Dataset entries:
************

(* ===== verification/Stopping.v ===== *)
(** The end of an incarnation: what [Coordinator::shutdown] leaves behind and
    what a stopped coordinator still does. *)

From S2P Require Import Prelude Containers Core Generation Switch Authority Evidence Topology Bytes Integrity Records.
From S2P Require Import Journal Wire Decision Plan Policy Payloads Candidates Planner Validator Session.
From S2P Require Import Coordinator Failover Entries Runtime.

#[local] Open Scope op_scope.

(** Every session is closed. *)
Definition all_closed (r : SessionRegistry) : Prop :=
  forall id s, map_find id (sg_sessions r) = Some s -> sr_closed s = true.

Lemma close_all_closed r : all_closed (close_all r).2.
Proof.
  intros id s. rewrite find_close_all. destruct (map_find id _) as [s0|]; [|done]. intros [= <-]. by destruct (sr_closed s0) eqn:E.
Qed.

Lemma session_close_closed id r : all_closed r -> all_closed (session_close id r).2.
Proof.
  intros Hr id' s. rewrite session_close_sessions. case_bool_decide; [|apply Hr].
  destruct (map_find id _); [by intros [= <-]|done].
Qed.

Lemma authorise_closed b epoch digest r : all_closed r ->
  status_ok (authorise b epoch digest r).1 = false /\ all_closed (authorise b epoch digest r).2.
Proof.
  intros Hr. destruct (authorise_cases b epoch digest r) as [(s & Hs & (s' & Hs' & Hc & _) & _)|(_ & Hok & Hsame & _)].
  - by rewrite (Hr _ _ Hs') in Hc.
  - split; [done|]. intros id s. rewrite Hsame. apply Hr.
Qed.

(** Only the clock, the logs and the table of closed sessions moved. *)
Definition frozen (c c' : Coordinator) : Prop :=
  exists n events decisions sessions,
    c' = with_session_table (with_decisions (with_events (with_ticks c n) events) decisions) sessions /\
    (all_closed (co_sessions c) -> all_closed sessions).

#[export] Instance frozen_frames : Frames frozen.
Proof.
  split; [split|..].
  - intros c. exists (co_ticks c), (co_events c), (co_decisions c), (co_sessions c). by destruct c.
  - intros c1 c2 c3 (n & e & d & s & -> & H1) (n' & e' & d' & s' & -> & H2). exists n', e', d', s'. split; [done|]. cbn in H2. auto.
  - intros c n. by exists n, (co_events c), (co_decisions c), (co_sessions c).
  - intros c e. by exists (co_ticks c), e, (co_decisions c), (co_sessions c).
  - intros c d. by exists (co_ticks c), (co_events c), d, (co_sessions c).
Qed.

(** The requests [ensure_running] guards. *)
Definition guarded (q : Request) : bool :=
  match q with
  | Assess _ | AssessIdentity _ | ValidatePlan _ | EvaluateRestore _ | QueryAuthority _ | CloseSession _ | Authorise _
  | Shutdown => false
  | _ => true
  end.

Section stopping.
Context {W : World}.

Lemma frozen_sessions {A} (f : SessionRegistry -> A * SessionRegistry) :
  (forall r, all_closed r -> all_closed (f r).2) -> within frozen (on_sessions f).
Proof.
  intros Hf. constructor. intros c. unfold on_sessions. specialize (Hf (co_sessions c)). destruct (f _) as [a r].
  exists (co_ticks c), (co_events c), (co_decisions c), r. by destruct c.
Qed.

Lemma stopped_refuses {A} (k : unit -> Op A) c : co_stopped c = true ->
  op_bind ensure_running k c = (Refused (failure Code.Closed "coordinator has been shut down"), c).
Proof. intros Hs. unfold ensure_running, gets, op_bind. by rewrite Hs. Qed.

Lemma checked_refuses {A} s (k : unit -> Op A) c :
  (exists s', k tt c = (Refused s', c) /\ status_ok s' = false) ->
  exists s', op_bind (ensure_ok s) k c = (Refused s', c) /\ status_ok s' = false.
Proof. intros H. unfold ensure_ok, op_bind. destruct (status_ok s) eqn:E; [done|]. by exists s. Qed.

Lemma guard_refuses {A} (b : bool) code message (k : unit -> Op A) c : code <> Code.Ok ->
  (exists s', k tt c = (Refused s', c) /\ status_ok s' = false) ->
  exists s', op_bind (if b then refuse_with code message else op_ret tt) k c = (Refused s', c) /\ status_ok s' = false.
Proof.
  intros Hc H. destruct b; [|done]. exists (failure code message). split; [done|]. by rewrite failure_not_ok.
Qed.

(** A guarded request is refused and changes nothing. *)
Lemma guarded_refused q c : co_stopped c = true -> guarded q = true ->
  (serve q c).2 = c /\ status_ok (serve q c).1 = false.
Proof.
  intros Hs Hg. assert (Hc : status_ok (failure Code.Closed "coordinator has been shut down") = false) by apply failure_not_ok.
  assert (Hr : forall A (m : Op A), (exists s, m c = (Refused s, c) /\ status_ok s = false) ->
    (answer (m c)).2 = c /\ status_ok (answer (m c)).1 = false) by (intros A m (s & -> & ?); done).
  assert (Hb : forall A (k : unit -> Op A), exists s, op_bind ensure_running k c = (Refused s, c) /\ status_ok s = false)
    by (intros; rewrite stopped_refuses by done; eauto).
  destruct q; try done; cbn [serve]; apply Hr; try apply Hb.
  - by apply checked_refuses.
  - apply checked_refuses. by apply checked_refuses.
  - by apply checked_refuses.
  - by apply guard_refuses.
Qed.
End stopping.

(** Steps after which the sessions and the store are what they were. *)
Record ending (c c' : Coordinator) : Prop := {
  en_stopped : co_stopped c' = co_stopped c;
  en_sessions : co_sessions c' = co_sessions c;
  en_store : co_store c' = co_store c
}.

#[export] Instance ending_frames : Frames ending.
Proof. split; [split|..]; [done|intros c1 c2 c3 [] []; split; congruence|done..]. Qed.

(** The journal is closed, if there is one. *)
Definition journal_closed (c : Coordinator) : Prop := forall s, co_store c = Some s -> ds_open s = false.

Section stopping.
Context {W : World}.

Lemma settle_store_value c : exists st c', settle_store c = (Value st, c') /\
  co_stopped c' = co_stopped c /\ co_sessions c' = co_sessions c /\ journal_closed c'.
Proof.
  unfold settle_store. destruct (co_store c) as [s|] eqn:Es.
  2: { eexists _, _. do 3 (split; [done|]). intros s Hs. congruence. }
  destruct (persist_record _ _ c) as [r c1] eqn:Ep.
  assert (Hc1 : co_stopped c1 = co_stopped c /\ co_sessions c1 = co_sessions c).
  { revert Ep. unfold persist_record. rewrite Es. destruct (Journal.append _ _ _ _ _ _) as [[? ?] ?]. by intros [= _ <-]. }
  destruct Hc1 as [<- <-]. unfold close_store. destruct (co_store c1) as [s1|] eqn:Es1.
  2: { eexists _, _. do 3 (split; [done|]). intros s' Hs'. congruence. }
  destruct (Journal.close close_answer s1) as [st s2] eqn:Ec. eexists _, _. do 3 (split; [done|]).
  intros s' [= <-]. revert Ec. unfold Journal.close. split_test; [by bool_prop; intros [= _ <-]|by intros [= _ <-]].
Qed.

Lemma event_answers kind code text n c : exists c', append_event kind code text n c = (Value tt, c') /\ ending c c'.
Proof.
  pose proof (within_at ending _ (frame_plain_event ending kind code text n) c) as E.
  destruct (append_event kind code text n c) as [[[]|st] c'] eqn:Ee; [eauto|]. exfalso. revert Ee.
  unfold append_event, append_event_about, op_bind, now, modify. by destruct has_clock.
Qed.

Lemma shutdown_value c a c' : co_stopped c = false -> shutdown c = (a, c') ->
  co_stopped c' = true /\ all_closed (co_sessions c') /\ journal_closed c'.
Proof.
  intros Hs. unfold shutdown. unfold op_bind at 1, gets. rewrite Hs. unfold op_bind at 1, modify. unfold op_bind at 1, on_sessions.
  pose proof (close_all_closed (co_sessions (with_stopped c true))) as Hr.
  destruct (close_all (co_sessions (with_stopped c true))) as [closed r]. cbn [snd] in Hr. unfold op_bind at 1.
  destruct (event_answers EventKind.RuntimeShutdown Code.Ok "runtime shutting down" 0
    (with_session_table (with_stopped c true) r)) as (c1 & -> & E1).
  unfold op_bind at 1. destruct (settle_store_value c1) as (st & c2 & -> & H1 & H2 & H3). intros H.
  assert (E2 : ending c2 c').
  { match type of H with ?m c2 = _ => assert (Hw : within ending m) by within_steps; pose proof (within_at _ _ Hw c2) as E2 end.
    by rewrite H in E2. }
  rewrite (en_stopped _ _ E2), (en_sessions _ _ E2), H1, H2, (en_stopped _ _ E1), (en_sessions _ _ E1).
  split; [done|]. split; [done|]. intros s. rewrite (en_store _ _ E2). apply H3.
Qed.

(** A stopped coordinator only observes. *)
Lemma stopped_frozen q c : co_stopped c = true -> frozen c (serve q c).2.
Proof.
  intros Hs. destruct (guarded q) eqn:Hg; [by destruct (guarded_refused q c Hs Hg) as [-> _]|].
  destruct q; try done; cbn [serve answer snd].
  - apply (within_at frozen). unfold co_assess. within_steps.
  - apply (within_at frozen). unfold assess_identity. within_steps.
  - apply (within_at frozen). unfold co_validate_plan. within_steps.
  - apply (within_at frozen). unfold evaluate_restore. within_steps.
  - apply (within_at frozen). unfold query_authority. within_steps.
  - apply (within_at frozen). unfold close_session.
    apply within_bind; [exact _|by apply frozen_sessions, session_close_closed|within_steps].
  - apply (within_at frozen). unfold co_authorise. within_steps. apply frozen_sessions. intros r Hr.
    by apply authorise_closed.
  - unfold shutdown, op_bind, gets. by rewrite Hs.
Qed.

Lemma stopped_run qs c : co_stopped c = true -> frozen c (serve_all qs c) /\ co_stopped (serve_all qs c) = true.
Proof.
  revert c. induction qs as [|q qs IH]; intros c Hs; [done|]. pose proof (stopped_frozen q c Hs) as F.
  assert (Hs' : co_stopped (serve q c).2 = true) by (destruct F as (? & ? & ? & ? & -> & _); done).
  destruct (IH _ Hs') as [F' H']. split; [by etrans|done].
Qed.
End stopping.

(** * Theorem *)

(** C30. Shutdown is final for what begins after it. In any state whose stopped
    flag is set, and so at any time after [shutdown] has set it, however a method
    that was in progress then changes the rest of the state: a request that could
    change lineage, authority, inputs, plans or sessions is refused and leaves the
    state as it is, any other moves at most the clock, the logs and sessions, and
    the flag stays set. When no method is in progress while [shutdown] runs, then
    moreover, whatever it returns, the journal is closed afterwards, every session
    is and stays closed, and no session authorises anything. (The source does not
    exclude a method in progress: [shutdown] takes no mutex.) *)
Theorem shutdown_is_final {W : World} c qs q b :
  (forall c3, co_stopped c3 = true ->
     (guarded q = true -> (serve q c3).2 = c3 /\ status_ok (serve q c3).1 = false) /\
     frozen c3 (serve q c3).2 /\ co_stopped (serve q c3).2 = true) /\
  (co_stopped c = false -> let c1 := (shutdown c).2 in let c2 := serve_all qs c1 in
     co_stopped c1 = true /\ journal_closed c2 /\ all_closed (co_sessions c2) /\ frozen c1 c2 /\
     status_ok (serve (Authorise b) c2).1 = false).
Proof.
  split.
  { intros c3 Hs. split; [by apply guarded_refused|]. split; [by apply stopped_frozen|]. apply (stopped_run [q] c3 Hs). }
  intros Hs. cbn zeta. destruct (shutdown c) as [a c1] eqn:E. cbn [snd].
  destruct (shutdown_value c a c1 Hs E) as (H1 & H2 & H3). destruct (stopped_run qs _ H1) as [F Hs2].
  assert (Hc : all_closed (co_sessions (serve_all qs c1)) /\ journal_closed (serve_all qs c1)).
  { destruct F as (n & e & d & s & -> & Hcl). split; [by apply Hcl|exact H3]. }
  destruct Hc as [Hc Hst]. do 4 (split; [done|]). cbn [serve]. generalize dependent (serve_all qs c1). intros c2 _ _ Hc _.
  unfold co_authorise, gets, op_bind, on_sessions.
  pose proof (authorise_closed b (co_epoch c2) (co_boot_digest c2) (co_sessions c2) Hc) as [Ha _].
  destruct (authorise _ _ _ _) as [st r]. cbn [fst] in Ha. unfold ensure_ok. by rewrite Ha.
Qed.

************

ABOUT THIS TASK = Above are the records; report each line in them that includes the word "match".

TASK ANSWER =
  match q with
  { match type of H with ?m c2 = _ => assert (Hw : within ending m) by within_steps; pose proof (within_at _ _ Hw c2) as E2 end.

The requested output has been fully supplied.